This weirdness of living on a military base – separated from the world by a thin narrow fence, inhabiting a world of the Army’s making – was to become a factor in our lives. A familiar factor for many, I know, for some of you have done that – lived on a base overseas in the mid-60’s, the early 70’s – and you know what it is like. The rush to the PX when there is a rumor of a new shipment of a “new” thing arriving; the long lines there to purchase it (if there are any left) when you get there. The preference the military gives to their military men over the dependents (for dependents always come second – or third – in the military’s mind — which in my opinion is the way it should be). The anxious waiting for a new movie to appear in the theater; the sound of choppers thundering overhead. (I still find myself rushing outside when I hear that distinctive “thump-thump” of military choppers going by.) The smell of O.D. (olive drab) canvas – such a familiar smell that whenever I smell it (and I love it) – it smells like going home.

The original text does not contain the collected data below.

Lemma read_verdict w e en now sx w' d :
  wf w → w_entries w !! e = Some en → read_post w e en now sx w' →
  verdict_of sx = Some d → verdict_read w e en now w'.
Proof.
  intros Hwf He Hr Hv. destruct (verdict_listed _ _ _ _ _ _ _ Hwf He Hr Hv) as (Hl & Hd & Hx).
  destruct Hr as (Hs & Hf & en' & He' & [(_ & _ & ->)|(Hx' & _)]); [|congruence].
  split_and!; try done; [|by exists d]. by rewrite He', insert_id.
Qed.

Lemma settled_verdict w e en d :
  w_entries w !! e = Some en → entry_decode en = EntryState.from d → settled w e.
Proof. intros He Hd. exists en. split; [done|]. rewrite Hd. apply verdict_settled. Qed.

(** [Entry::admission] from any world. *)
Lemma admission_from w0 w s e :
  wf w → evolves w0 w → tracked w s e →
  run_from w0 w (entry_admission e) (λ r w', evolves w w' ∧
    match r with
    | Some a => a = e ∧ granted w s e w' ∧
        ∃ en, w_entries w !! e = Some en ∧ verdict_read w e en (w_clock w (w_reads w)) w'
    | None => True
    end).
Proof.
  intros Hwf Ev Ht. destruct (proj1 Ht) as [en He].
  eapply run_ok_from; [by apply (entry_admission_from w w e en)|done|].
  intros r w' Hwf' Ev' (sx & Hr & ->). split; [done|].
  destruct (verdict_of sx) as [d|] eqn:Hv; [|done]. split; [done|].
  pose proof (read_verdict _ _ _ _ _ _ _ Hwf He Hr Hv) as Hrd. split; [|by exists en].
  destruct Hrd as (_ & Hen & _ & Hl & [d' Hd] & Hx). split.
  - split; [by eapply tracked_stable|]. apply (settled_verdict _ _ en d'); [by rewrite Hen|done].
  - exists w. split; [done|]. split; [done|]. exists en. split_and!; [done| |by exists d'|done].
    apply listed_iff in Hl as [s' Hs']. by rewrite <-(proj2 Ht _ Hs').
Qed.

(** ** New fetches *)

Definition new_fetch_post w pf f w' : Prop :=
  evolves w w' ∧ env_same w w' ∧ w_entries w' = w_entries w ∧ f = w_next w ∧
  w_fetches w' = <[f := pf]> (w_fetches w).

Lemma new_fetch_after_from w0 w e s delay from :
  wf w → evolves w0 w → tracked w s e →
  (∀ cur, from = Some cur → refresh_source w e cur) →
  run_from w0 w (new_fetch_after e s delay from)
    (new_fetch_post w (mkFetch e s delay from false FetchPhase.Start)).
Proof.
  intros Hwf Ev Ht Hr. unfold new_fetch_after.
  assert (same_core w (set_next (Pos.succ (w_next w)) w)) as Hc by (split; simpl; try done; lia).
  destruct (wf_insert_fetch w _ (w_next w) (mkFetch e s delay from false FetchPhase.Start) Hwf Hc)
    as [Hwf' Ev']; [simpl; lia|left; by apply fresh_fetch|done|done|].
  eexists (w_next w), _. split; [done|]. split; [exact Hwf'|]. split; [by transitivity w|].
  split; [exact Ev'|]. by split.
Qed.

(** ** Giving a claim up *)

Lemma release_claim_from w0 w e f :
  wf w → evolves w0 w → is_Some (w_entries w !! e) →
  run_from w0 w (release_claim e f) (λ _ w', evolves w w' ∧ env_same w w' ∧
    w_fetches w' = w_fetches w ∧
    ∀ en, w_entries w !! e = Some en →
      w_entries w' = <[e := if bool_decide (pending en = Some f)
                            then set_pending None en else en]> (w_entries w)).
Proof.
  intros Hwf Ev [en He]. unfold release_claim.
  destruct (entry_replace_pending_from w w e en f None Hwf (reflexivity _) He)
    as (r & w1 & Hrun & Hwf1 & Ev1 & -> & ->); [done|].
  eexists tt, _. rewrite (run_bind_step _ _ _ _ _ Hrun). split; [done|]. split; [done|].
  split; [by transitivity w|]. split; [done|].
  split; [by case_bool_decide|]. split; [by case_bool_decide|].
  intros en0 He0. simplify_eq. case_bool_decide; [done|]. by rewrite insert_id.
Qed.

(** ** [admission_on_access] *)

(** The claim of the refresh [f] on [e]: the entry's only pending fetch, which
    started from the snapshot the entry holds. *)
Definition claimed w s e f : Prop :=
  ∃ en, w_entries w !! e = Some en ∧ pending en = Some f ∧
    w_fetches w !! f =
      Some (mkFetch e s None (Some (current en)) false FetchPhase.Start).

Definition access_post w s e (limit : option Z) (r : Access.t) w' : Prop :=
  evolves w w' ∧
  match r with
  | Access.Done None => True
  | Access.Done (Some a) => a = e ∧ granted w s e w'
  | Access.Enqueue e' f queue_deadline =>
      e' = e ∧ handle w' s e ∧ (w_next w ≤ f)%positive ∧ claimed w' s e f ∧
      (∃ en, w_entries w !! e = Some en ∧ pending en = None) ∧
      (∀ d, limit = Some d → queue_deadline ≤ d)
  end.

Lemma run_from_evolves {A} w0 w (m : M (World T P C) A) (Q : A → World T P C → Prop) :
  evolves w0 w → run_ok w m (λ a w', Q a w') →
  run_from w0 w m (λ a w', evolves w w' ∧ Q a w').
Proof. intros Ev Hok. eapply run_ok_from; [exact Hok|done|]. by intros a w' _ Ev' HQ. Qed.

(** After the claim: revalidate it, or give it up. *)
Lemma revalidate_from w s e f cur q (limit : option Z) w0 :
  wf w → evolves w0 w → handle w s e → (w_next w0 ≤ f)%positive →
  (∃ en, w_entries w !! e = Some en ∧ pending en = Some f ∧
     (sn_ptr (current en) = sn_ptr cur → current en = cur)) →
  w_fetches w !! f = Some (mkFetch e s None (Some cur) false FetchPhase.Start) →
  (∃ en, w_entries w0 !! e = Some en ∧ pending en = None) →
  (∀ d, limit = Some d → q ≤ d) →
  run_from w0 w
    (en ← load_entry e;
     valid ← (if bool_decide (sn_ptr (current en) = sn_ptr cur) then
                now ← D_now; mret (refresh_eligible_at en cur now)
              else mret false);
     if valid : bool then mret (Access.Enqueue e f q)
     else r ← entry_admission e; _ ← release_claim e f; mret (Access.Done r))
    (access_post w0 s e limit).
Proof.
  intros Hwf Ev Hh Hnew (en & He & Hp & Hsame) Hf Hfree Hq.
  apply (load_then _ _ _ en); [done|].
  assert (Hout : ∀ w1, wf w1 → evolves w0 w1 → handle w1 s e →
    run_from w0 w1 (r ← entry_admission e; _ ← release_claim e f; mret (Access.Done r))
      (access_post w0 s e limit)).
  { intros w1 Hwf1 Ev1 Hh1. eapply run_from_bind; [apply (admission_from w0 w1 s e); try done; apply Hh1|].
    intros r w2 Hwf2 Ev2 [Ev12 Hr]. eapply then_from.
    { apply (release_claim_from w0 w2 e f); [done|done|].
      eapply ev_exists; [exact Ev12|]. apply Hh1. }
    intros u w3 Hwf3 Ev3 (Ev23 & _). apply run_from_ret; [done|done|]. split; [done|].
    destruct r as [a|]; [|done]. destruct Hr as (-> & Hg & _). split; [done|].
    by apply (granted_weaken w0 w1 w2). }
  case_bool_decide as Hptr.
  2:{ apply run_pure. by apply Hout. }
  apply (run_from_bind _ _ _ _ (λ _ w', same_core w w')).
  { apply now_then; [done|done|]. intros w1 Hwf1 Ev1 Hc. by apply run_from_ret. }
  intros v w1 Hwf1 Ev1 Hc.
  assert (handle w1 s e) as Hh1 by (eapply handle_stable; [by apply evolves_same_core|done]).
  destruct v; [|by apply Hout]. apply run_from_ret; [done|done|]. split; [done|].
  split_and!; try done. exists en. rewrite (sc_entries _ _ Hc), (sc_fetches _ _ Hc).
  split_and!; try done. by rewrite (Hsame Hptr).
Qed.

Lemma due_source w e en now :
  wf w → w_entries w !! e = Some en → refresh_due_at en (current en) now = true →
  refresh_source w e (current en) ∧ pending en = None ∧ listed w e.
Proof.
  intros Hwf He [Hel Hp]%andb_true_iff.
  apply refresh_eligible_true in Hel as (_ & Hv & _). split; [|split].
  - split; [done|]. split; [apply (eo_ptr _ _ _ (wf_entry _ Hwf _ _ He))|].
    split; [exists en; split; [done|]; unfold entry_decode; by intros Hst; rewrite Hst in Hv|].
    intros en' He' _. by simplify_eq.
  - by destruct (pending en).
  - destruct (decide (listed w e)) as [|Hn]; [done|].
    destruct (retired_unlisted _ _ _ Hwf He Hn) as [Hst _].
    unfold entry_decode in Hst. by rewrite Hst in Hv.
Qed.

Lemma access_begin_from w0 w s e limit :
  wf w → evolves w0 w → tracked w s e →
  run_from w0 w (access_begin s e limit) (access_post w s e limit).
Proof.
  intros Hwf Ev Ht. eapply run_ok_from; [|exact Ev|by intros a w' _ _ HQ; exact HQ].
  unfold access_begin. eapply run_from_bind; [by apply (admission_from w w s e)|].
  intros r w1 Hwf1 Ev1 [_ Hr]. destruct r as [a|]; [|by apply run_from_ret].
  destruct Hr as (-> & Hg & en & He & (Hs1 & He1 & Hf1 & _)). pose proof (proj1 Hg) as Hh.
  assert (Hdone : ∀ w2, wf w2 → evolves w w2 → evolves w1 w2 →
    run_from w w2 (mret (Access.Done (Some e))) (access_post w s e limit)).
  { intros w2 Hwf2 Ev2 Ev12. apply run_from_ret; [done|done|]. split; [done|].
    split; [done|]. by apply (granted_weaken w w w1). }
  apply run_gets. destruct (Duration.is_zero _); [by apply Hdone|].
  assert (w_entries w1 !! e = Some en) as He1e by by rewrite He1.
  apply (load_then _ _ _ en); [done|].
  apply now_then; [done|done|]. intros w2 Hwf2 Ev2 Hc2.
  assert (w_entries w2 !! e = Some en) as He2e by by rewrite (sc_entries _ _ Hc2).
  assert (evolves w1 w2) as Ev12 by by apply evolves_same_core.
  assert (handle w2 s e) as Hh2 by by apply (handle_stable w1).
  apply (load_then _ _ _ en); [done|].
  destruct (refresh_due_at _ _ _) eqn:Hdue; [|by apply Hdone].
  destruct (due_source _ _ _ _ Hwf2 He2e Hdue) as (Hsrc & Hfree & Hl2).
  set (dl := match Instant.checked_add _ _ with Some _ => _ | None => _ end).
  assert (Hdl : ∀ q, dl = Some q → ∀ d, limit = Some d → q ≤ d).
  { intros q Hq d ->. subst dl. destruct (Instant.checked_add _ _); simplify_eq; lia. }
  destruct dl as [q|]; [|by apply Hdone].
  eapply run_from_bind; [by apply new_fetch_after_from; [..|apply Hh2|intros ? [= <-]]|].
  intros f w3 Hwf3 Ev3 (Ev23 & Hs3 & He3 & -> & Hf3).
  assert (handle w3 s e) as Hh3 by by eapply handle_stable.
  assert (w_entries w3 !! e = Some en) as He3e by by rewrite He3.
  eapply run_from_bind.
  { apply (entry_claim_pending_from w w3 e en (w_next w2)
      (mkFetch e s None (Some (current en)) false FetchPhase.Start)); try done.
    - by rewrite Hf3, lookup_insert_eq.
    - by apply (env_same_listed w2 w3). }
  intros r w4 Hwf4 Ev4 [-> ->]. rewrite Hfree in *.
  apply (revalidate_from _ s e (w_next w2) (current en) q limit w); try done.
  - destruct Hh3 as [Ht3 Hset3]. split; [by apply tracked_set_entry|].
    exists (set_pending (Some (w_next w2)) en). simpl. rewrite lookup_insert_eq.
    split; [done|]. destruct Hset3 as (en3 & ? & ?). by simplify_eq.
  - apply Ev2.
  - exists (set_pending (Some (w_next w2)) en). simpl. by rewrite lookup_insert_eq.
  - simpl. rewrite Hf3. by rewrite lookup_insert_eq.
  - by exists en.
  - by apply Hdl.
Qed.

The sound of a hundred booted feet striking the pavement as one; the chorus of voices in the morning as the G.I.’s march off to work . . . or somewhere. I love these things (cut me and I bleed OD green like a Navy officer bleeds blue) – and to me they are some of the most precious memories of all.

Military bases. Overseas. Worlds unto themselves. Places of their own. Separating you from the outside world and creating a world within – neither one ‘normal’ but a mixture of both. A bit of home away from home, and yet not home at all . . . a feeling of impermanence, of being in transit all the time – not where you are from nor where you are going, but stuck – for years! – somewhere inbetween . . .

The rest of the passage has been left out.